BBduk will work fine. Hopefully you concatenated the files in exactly the same order for both R1/R2 files.

Adaptor trimming is not working

Thank you for getting back to me. The adaptor trimming is not working sadly.

This is what my script looks like:

Ordered=t #Set to true to output reads in same order as input
Ktrim=r #once a reference kmer is matched in a read, that kmer and all the bases to the right will be trimmed
K=21 #specifies the kmer size
Mink=8 #"mink" allows it to use shorter kmers at the ends of the read
Hdist=2 #number of permitted mismatches


for Prefix in `ls -1 *_R1.fastq.gz | sed 's/_R1.fastq.gz//'`
do

bbduk.sh -Xmx128g in1=$Prefix\_R1.fastq.gz in2=$Prefix\_R2.fastq.gz out1=$Prefix\_clean_R1.fastq.gz out2=$Prefix\_clean_R2.fastq.gz ref=$adapters ordered=$Ordered ktrim=$Ktrim k=$K mink=$Mink hdist=$Hdist tpe tbo

done

Remember my R1 and R2 files consist of concatenated sequences from different runs.
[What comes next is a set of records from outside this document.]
(* ===== verification/RunCancel.v ===== *)
(** * Cancellations and reconciliations of runs

    What a cancel request, the cancellation of a waiting step, and the termination of a
    run whose step is dead did to the store. *)
From S2P Require Import Prelude Bytes Error Monad Keys Job Store Stats LeaseRegistry.
From S2P Require Import TimeBound ClaimCursor Completion Txn Stage StoreInv Sound Core.
From S2P Require Import QueueCore Control Effects Claim Settle Enqueue.
From S2P Require Import Sweeps InboxEntry InboxListing Queue CoreInv StagedOps View.
From S2P Require Import OpsOk CallsOk Finishes Linear Outcomes Frame Applied RunError.
From S2P Require Import RunKeys RunRecords StepEffects Runs RunCalls StepWorker.
From S2P Require Import RunSweeps RunFlow RunReads RunSettle RunSubmit.

Section cancels.
  Context {DB : SlateDb} {RD : SlateReads} {OS : ObjectStore} {IS : EntryStore} {PJ : PathJoin}.
  Context {SR : Serde JobRecord} {SA : Serde JobAttempt} {SC : Serde CountRecord}.
  Context {EN : Env} {SH : Sha256} {UT : UlidText} {RT : Runtime}.
  Context {SD : Serde DurableRun} {SP : Serde DurableStepRef} {SM : Serde DurableMember}.
  Context {SQ : Serde (list string)} {SO : Serde DurableStepOutcomeRecord}.
  Context {DL : SlateDbLaws merge_batch}.
#[local] Set Default Proof Using "Type DL SR SA EN".

Abbreviation Wf := (EIO WfError World).

(** ** Requests *)

(** The active record of [r] has the request, and the submission. *)
Definition request_recorded (r : RunId) (sub : Submission) (request : DurableCancelRequest) m : Prop :=
  ∃ record, stored (run_kv_key r) (Some (DActive record)) m ∧
    drr_cancel_request record = Some request ∧ submission_of record = sub.

(** The change that records a request: the first of its record. *)
Definition request_put (r : RunId) (sub : Submission) (request : DurableCancelRequest) m m' : Prop :=
  ∃ record, stored (run_kv_key r) (Some (DActive record)) m ∧ drr_cancel_request record = None ∧
    submission_of record = sub ∧
    ∀ k, user_kv m' k = if decide (k = run_kv_key r)
      then Some (durable_encode (DActive (set_cancel_request (Some request) record))) else user_kv m k.

(** There was no active record. *)
Definition not_active (r : RunId) m : Prop :=
  user_kv m (run_kv_key r) = None ∨ ∃ t, stored (run_kv_key r) (Some (DTerminated t)) m.

Definition request_result (r : RunId) (reason : option string) (origin : CancelOrigin) w
    (res : result WfError (option (Submission * DurableCancelRequest))) w' : Prop :=
  match res with
  | Ok None => no_effect w w' (not_active r)
  | Ok (Some (sub, request)) =>
      no_effect w w' (request_recorded r sub request) ∨
      (∃ now, request = mkDCancelRequest reason (durable_origin origin) now) ∧
      effect w w' (request_put r sub request)
  | Err e => wf_not_storage e → passes w w'
  end.

Lemma request_around r reason origin w0 w res w' :
  passes w0 w → request_result r reason origin w res w' → request_result r reason origin w0 res w'.
Proof.
  intros Hp. destruct res as [[[sub request]|]|e]; cbn.
  - intros [H|[Hr H]]; [left; by eapply no_effect_around|right; split; [done|by eapply effect_around]].
  - intros H. by eapply no_effect_around.
  - intros H Hn. etrans; [done|by apply H].
Qed.

Lemma kv_compare_put_failed k e v w err w' :
  kv_compare_put k e v w = (Err err, w') → not_storage err → passes w w'.
Proof.
  unfold kv_compare_put, mbind at 1, IO_bind at 1, io_result.
  destruct (validate_kv_value_size v) as [u|e0]; [|by intros [= _ <-]]. intros H.
  eapply retry_failed; [|exact H]. intros t. apply steady_seq; [apply steady_staging, clean_kv_state|].
  intros [] t1; [|apply steady_ret]. apply steady_seq; [apply steady_staging, clean_put|].
  intros. apply steady_ret.
Qed.

Lemma request_cancel_loop_result fuel r reason origin w res w' :
  request_cancel_loop fuel r reason origin w = (res, w') → request_result r reason origin w res w'.
Proof.
  revert w res w'. induction fuel as [|fuel IH]; intros w res w'; cbn [request_cancel_loop].
  { intros [= <- <-]. by intros _. }
  cbv zeta. unfold mbind at 1, EIO_bind at 1.
  destruct (wf_view _ w) as [[current|e] w1] eqn:Eg; (assert (Hp : passes w w1) by by eapply reading_view);
    [|by intros [= <- <-] _].
  apply kv_get_at in Eg. destruct current as [current|].
  2: { intros [= <- <-]. cbn. eapply no_effect_mono; [|exact Eg]. intros m Hm. by left. }
  unfold mbind at 1, EIO_bind at 1, eio_result.
  destruct (durable_decode (A := DurableRun) current) as [[record|t]|e] eqn:Ed; [| |by intros [= <- <-] _].
  2: { intros [= <- <-]. cbn. eapply no_effect_mono; [|exact Eg]. intros m Hm. right. exists t. by exists current. }
  destruct (drr_cancel_request record) as [request|] eqn:Er.
  { intros [= <- <-]. left. eapply no_effect_mono; [|exact Eg]. intros m Hm. exists record. split; [by exists current|done]. }
  unfold mbind at 1, EIO_bind at 1.
  destruct (lift_q now_ms w1) as [[now|e] w2] eqn:En;
    (assert (Hp2 : passes w1 w2) by (eapply reading_still, En; apply still_now_ms)); [|intros [= <- <-] _; by etrans].
  unfold mbind at 1, EIO_bind at 1, lift_q, map_err. unfold mbind at 1, EIO_bind at 1.
  destruct (yield w2) as [[u|e0] w3] eqn:Ey; [|by unfold yield, io_modify in Ey]. apply yield_passes in Ey.
  destruct (kv_compare_put _ _ _ w3) as [[put|err] w4] eqn:Ep.
  - apply kv_compare_put_effect in Ep. destruct put.
    + intros [= <- <-]. right. split; [by eexists|].
      eapply effect_around; [do 2 (etrans; [done|]); exact Ey|reflexivity|].
      eapply effect_mono; [|exact Ep]. intros m m' [Hk ->]. exists record. split; [by exists current|].
      split; [done|]. split; [done|]. intros k. unfold user_kv. case_decide as D.
      * subst k. by rewrite lookup_insert_eq.
      * rewrite lookup_insert_ne; [done|]. by intros ?%(inj user_scoped_key).
    + intros H. eapply request_around; [|by apply IH].
      do 2 (etrans; [done|]). etrans; [exact Ey|]. by eapply no_effect_passes.
  - intros [= <- <-] Hn. do 2 (etrans; [done|]). etrans; [exact Ey|]. by eapply kv_compare_put_failed.
Qed.

Lemma request_cancel_result r reason origin w res w' :
  request_cancel r reason origin w = (res, w') → request_result r reason origin w res w'.
Proof.
  unfold request_cancel, mbind, EIO_bind. destruct (turns w) as [[n|e] w1] eqn:E;
    (assert (Hp : passes w w1) by by eapply reading_turns); [|by intros [= <- <-] _].
  intros H. eapply request_around; [exact Hp|]. by eapply request_cancel_loop_result.
Qed.

Lemma request_cancel_loop_ok fuel r reason origin w :
  world_ok w → world_ok (request_cancel_loop fuel r reason origin w).2.
Proof.
  revert w. induction fuel as [|fuel IH]; intros w Hw; cbn [request_cancel_loop]; [done|]. cbv zeta.
  unfold mbind at 1, EIO_bind at 1.
  destruct (wf_view _ w) as [[current|e] w1] eqn:Eg;
    (assert (Hw1 : world_ok w1) by (eapply passes_ok, Hw; by eapply reading_view)); [|done].
  destruct current as [current|]; [|done]. unfold mbind at 1, EIO_bind at 1, eio_result.
  destruct (durable_decode (A := DurableRun) current) as [[record|t]|e]; [|done..].
  destruct (drr_cancel_request record); [done|]. unfold mbind at 1, EIO_bind at 1.
  destruct (lift_q now_ms w1) as [[now|e] w2] eqn:En;
    (assert (Hw2 : world_ok w2) by (eapply passes_ok, Hw1; eapply reading_still, En; apply still_now_ms)); [|done].
  unfold mbind at 1, EIO_bind at 1, lift_q, map_err. unfold mbind at 1, EIO_bind at 1.
  destruct (yield w2) as [[u|e0] w3] eqn:Ey; (assert (Hw3 : world_ok w3)
    by (pose proof (yield_ok w2 Hw2) as Hy; by rewrite Ey in Hy)); [|done].
  match goal with |- context [kv_compare_put ?k ?e ?v w3] => pose proof (kv_compare_put_ok k e v w3 Hw3) as Hput end.
  destruct (kv_compare_put _ _ _ w3) as [[[]|err] w4]; [done|by apply IH|done].
Qed.

Lemma request_cancel_ok r reason origin w : world_ok w → world_ok (request_cancel r reason origin w).2.
Proof.
  intros Hw. unfold request_cancel, mbind, EIO_bind. destruct (turns w) as [[n|e] w1] eqn:E;
    (assert (Hw1 : world_ok w1) by (eapply passes_ok, Hw; by eapply reading_turns)); [|done].
  by apply request_cancel_loop_ok.
Qed.

(** ** Waiting steps *)

(** The removal of a step: in one change the waiting job went and the run of its
    headers ended as cancelled. *)
Definition step_cancelled (sub : Submission) (request : DurableCancelRequest) m m' : Prop :=
  ∃ c k j e, claimed_step_parse (cs_job c) = Ok c ∧ lookup_job m (id (cs_job c)) = Some (k, j) ∧
    (status j = Pending ∨ status j = Scheduled) ∧
    ends_as c sub (ending_cancelled (public_origin (dcr_origin request)) (dcr_reason request)) None e ∧
    kv_applied e m m' ∧ settles c sub (user_kv m) (user_kv m').

Lemma ends_settles_alone c sub ending res e u :
  ends_as c sub ending res e → settles c sub u (kv_after e u).
Proof.
  intros He. eapply settles_ext, (ends_settles c sub ending res e None staged_default);
    [|done|apply staged_default_ok]. intros k. by rewrite kv_after_add_default.
Qed.

Lemma termination_ends c ending sub owned w e w' :
  termination_effects c ending None sub owned w = (Ok e, w') → ends_as c sub ending None e.
Proof.
  unfold termination_effects. intros (now & w1 & _ & [= <- _])%EIO_bind_Ok. by exists now, None, owned.
Qed.
Lemma parse_job job c : claimed_step_parse job = Ok c → cs_job c = job.
Proof.
  unfold claimed_step_parse. destruct (headers job !! HEADER_RUN_ID); [|done].
  intros (r & _ & H)%bind_Ok. destruct (headers job !! HEADER_STEP) as [x|]; [|done].
  destruct (parse_u32 x); [|done]. apply bind_Ok in H as (m & _ & H). by apply bind_Ok in H as (o & _ & [= <-]).
Qed.

(** What the loop of a cancellation did: a removal ended the run in its change; a
    request marked the claimed job, or it was marked; and a run that is not active was
    left. *)
Definition cancel_step_result (sub : Submission) (request : DurableCancelRequest) w
    (res : result WfError CancelRunOutcome) w' : Prop :=
  match res with
  | Ok RunRemoved => effect w w' (step_cancelled sub request)
  | Ok RunRequested => effect w w' kv_kept ∨ passes w w'
  | Ok RunNotActive => passes w w'
  | Err e => wf_not_storage e → passes w w'
  end.

Lemma cancel_step_around sub request w0 w res w' :
  passes w0 w → cancel_step_result sub request w res w' → cancel_step_result sub request w0 res w'.
Proof.
  intros Hp. destruct res as [[]|e]; cbn.
  - intros H. by eapply effect_around.
  - intros [H|H]; [left; by eapply effect_around|right; by etrans].
  - intros H. by etrans.
  - intros H Hn. etrans; [done|by apply H].
Qed.

Lemma cancel_step_read {A} sub request w (m : Wf A) k res w' :
  reading m → (∀ a w1, m w = (Ok a, w1) → passes w w1 → k a w1 = (res, w') →
    cancel_step_result sub request w1 res w') →
  (m ≫= k) w = (res, w') → cancel_step_result sub request w res w'.
Proof.
  intros Hm Hk. unfold mbind, EIO_bind. destruct (m w) as [[a|e] w1] eqn:E;
    (assert (Hp : passes w w1) by by eapply Hm).
  - intros H. eapply cancel_step_around; [exact Hp|]. by eapply Hk.
  - intros [= <- <-]. by intros _.
Qed.

Lemma cancel_step_loop_result fuel r sub request w res w' :
  world_ok w → cancel_step_loop fuel r sub request w = (res, w') → cancel_step_result sub request w res w'.
Proof.
  revert w res w'. induction fuel as [|fuel IH]; intros w res w' Hw; cbn [cancel_step_loop].
  { intros [= <- <-]. by intros _. }
  apply cancel_step_read; [apply reading_current_job|]. intros [[c0 job]|] w1 _ Hp1; [|intros [= <- <-]; apply passes_refl].
  case_decide as Hd; [intros [= <- <-]; apply passes_refl|].
  apply cancel_step_read; [apply reading_result|]. intros claimed w2 [= Ec <-] _.
  apply cancel_step_read; [apply reading_owned_queues|]. intros owned w3 _ Hp3. cbv zeta.
  apply cancel_step_read; [apply reading_termination|]. intros e w4 Ee Hp4.
  apply termination_ends in Ee. unfold mbind at 1, EIO_bind at 1, lift_q, map_err.
  unfold mbind at 1, EIO_bind at 1. destruct (yield w4) as [[u|e0] w5] eqn:Ey; [|by unfold yield, io_modify in Ey].
  apply yield_passes in Ey. intros Hk. eapply cancel_step_around; [exact Ey|]. revert Hk.
  assert (Hw5 : world_ok w5) by (by do 4 (eapply passes_ok; [done|])).
  destruct (cancel_with (id job) e w5) as [[[o rs]|err] w6] eqn:E.
  - apply cancel_with_kv in E; [|done]. destruct o.
    + intros [= <- <-]. destruct E as (k & j & Hs & E). cbn. eapply effect_mono; [|exact E].
      intros m m' [Hl Ha]. pose proof (parse_job _ _ Ec) as Ej. exists claimed, k, j, e.
      rewrite Ej. split_and!; [done|done|done|done|done|].
      eapply settles_ext; [apply Ha|]. by eapply ends_settles_alone.
    + by intros [= <- <-].
    + intros H. eapply cancel_step_around; [exact E|]. apply IH; [by eapply passes_ok|exact H].
  - intros [= <- <-] Hn. by eapply cancel_with_failed.
Qed.

(** What a cancellation did. The request comes first, and its record decides the
    reason and the origin of the end. *)
Definition cancel_run_result (r : RunId) (reason : option string) (origin : CancelOrigin) w
    (res : result WfError CancelRunOutcome) w' : Prop :=
  res = Ok RunNotActive ∧ no_effect w w' (not_active r) ∨
  (∃ e, res = Err e ∧ (wf_not_storage e → passes w w')) ∨
  ∃ sub request w1, request_result r reason origin w (Ok (Some (sub, request))) w1 ∧
    cancel_step_result sub request w1 res w'.

Lemma cancel_run_with_result r reason origin w res w' :
  world_ok w → cancel_run_with r reason origin w = (res, w') → cancel_run_result r reason origin w res w'.
Proof.
  intros Hw. unfold cancel_run_with. unfold mbind at 1, EIO_bind at 1.
  pose proof (request_cancel_ok r reason origin w Hw) as Hw1.
  destruct (request_cancel r reason origin w) as [[[[sub request]|]|e] w1] eqn:E;
    apply request_cancel_result in E.
  - intros H. right. right. exists sub, request, w1. split; [done|]. revert H.
    apply cancel_step_read; [apply reading_turns|]. intros n w2 _ Hp. apply cancel_step_loop_result.
    by eapply passes_ok.
  - intros [= <- <-]. by left.
  - intros [= <- <-]. right. left. by exists e.
Qed.

(** ** Dead steps *)

Lemma reconcile_dead_step_result job w b w' :
  reconcile_dead_step job w = (Ok b, w') →
  if b : bool then ∃ c record e, claimed_step_parse job = Ok c ∧
    ends_as c (submission_of record) (ending_failed (default "step dead-lettered outside the worker" (last_error job)) None)
      None e ∧
    ∃ w1, no_effect w w1 (found_step (cs_run_id c) (id job)) ∧
    effect w1 w' (λ m m', kv_applied e m m' ∧ settles c (submission_of record) (user_kv m) (user_kv m'))
  else passes w w'.
Proof.
  unfold reconcile_dead_step. destruct (claimed_step_parse job) as [c|]; [|by intros [= <- <-]].
  cbv zeta. unfold mbind at 1, EIO_bind at 1.
  destruct (current_step_if_active _ w) as [[current|e] w1] eqn:Ec;
    (assert (Hp1 : passes w w1) by by eapply reading_pointer); [|done].
  destruct current as [current|]; [|by intros [= <- <-]].
  case_bool_decide as Hid; [|by intros [= <- <-]].
  unfold mbind at 1, EIO_bind at 1. destruct (run_record _ w1) as [[record|e] w2] eqn:Er;
    (assert (Hp2 : passes w1 w2) by by eapply reading_run_record); [|done].
  destruct record as [record|]; [|intros [= <- <-]; by etrans]. cbv zeta.
  intros (owned & w3 & Ho & H)%EIO_bind_Ok. apply EIO_bind_Ok in H as (e & w4 & Ee & H).
  apply EIO_bind_Ok in H as (rs & w5 & E & [= <- <-]).
  assert (Hp3 : passes w2 w3) by by eapply reading_owned_queues.
  assert (Hp4 : passes w3 w4) by by eapply reading_termination.
  apply termination_ends in Ee. unfold lift_q, map_err in E.
  destruct (commit_effects e w4) as [[rs'|err] w6] eqn:E'; [|done]. injection E as <- <-.
  apply commit_effects_kv in E'. exists c, record, e. split; [done|]. split; [done|].
  exists w1. split.
  - apply kv_record_at in Ec. eapply no_effect_mono; [|exact Ec]. intros m Hm. by exists current.
  - eapply effect_around; [by do 2 (etrans; [done|])|reflexivity|]. eapply effect_mono; [|exact E'].
    intros m m' Ha. split; [done|]. eapply settles_ext; [apply Ha|]. by eapply ends_settles_alone.
Qed.
End cancels.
Do you think this could be the reason?

Many thanks

As I said before as long as the files are concatenated in same order AND they had the same number of reads in sync across R1/R2 files to begin with this should work without any problems. If things are not working you need to make sure that the reads in your files are in sync. You can check on that using a different bbtool called "repair.sh".

BBduk.sh needs very little memory there is no need to assign 128G for this job. 4G would be perfectly fine.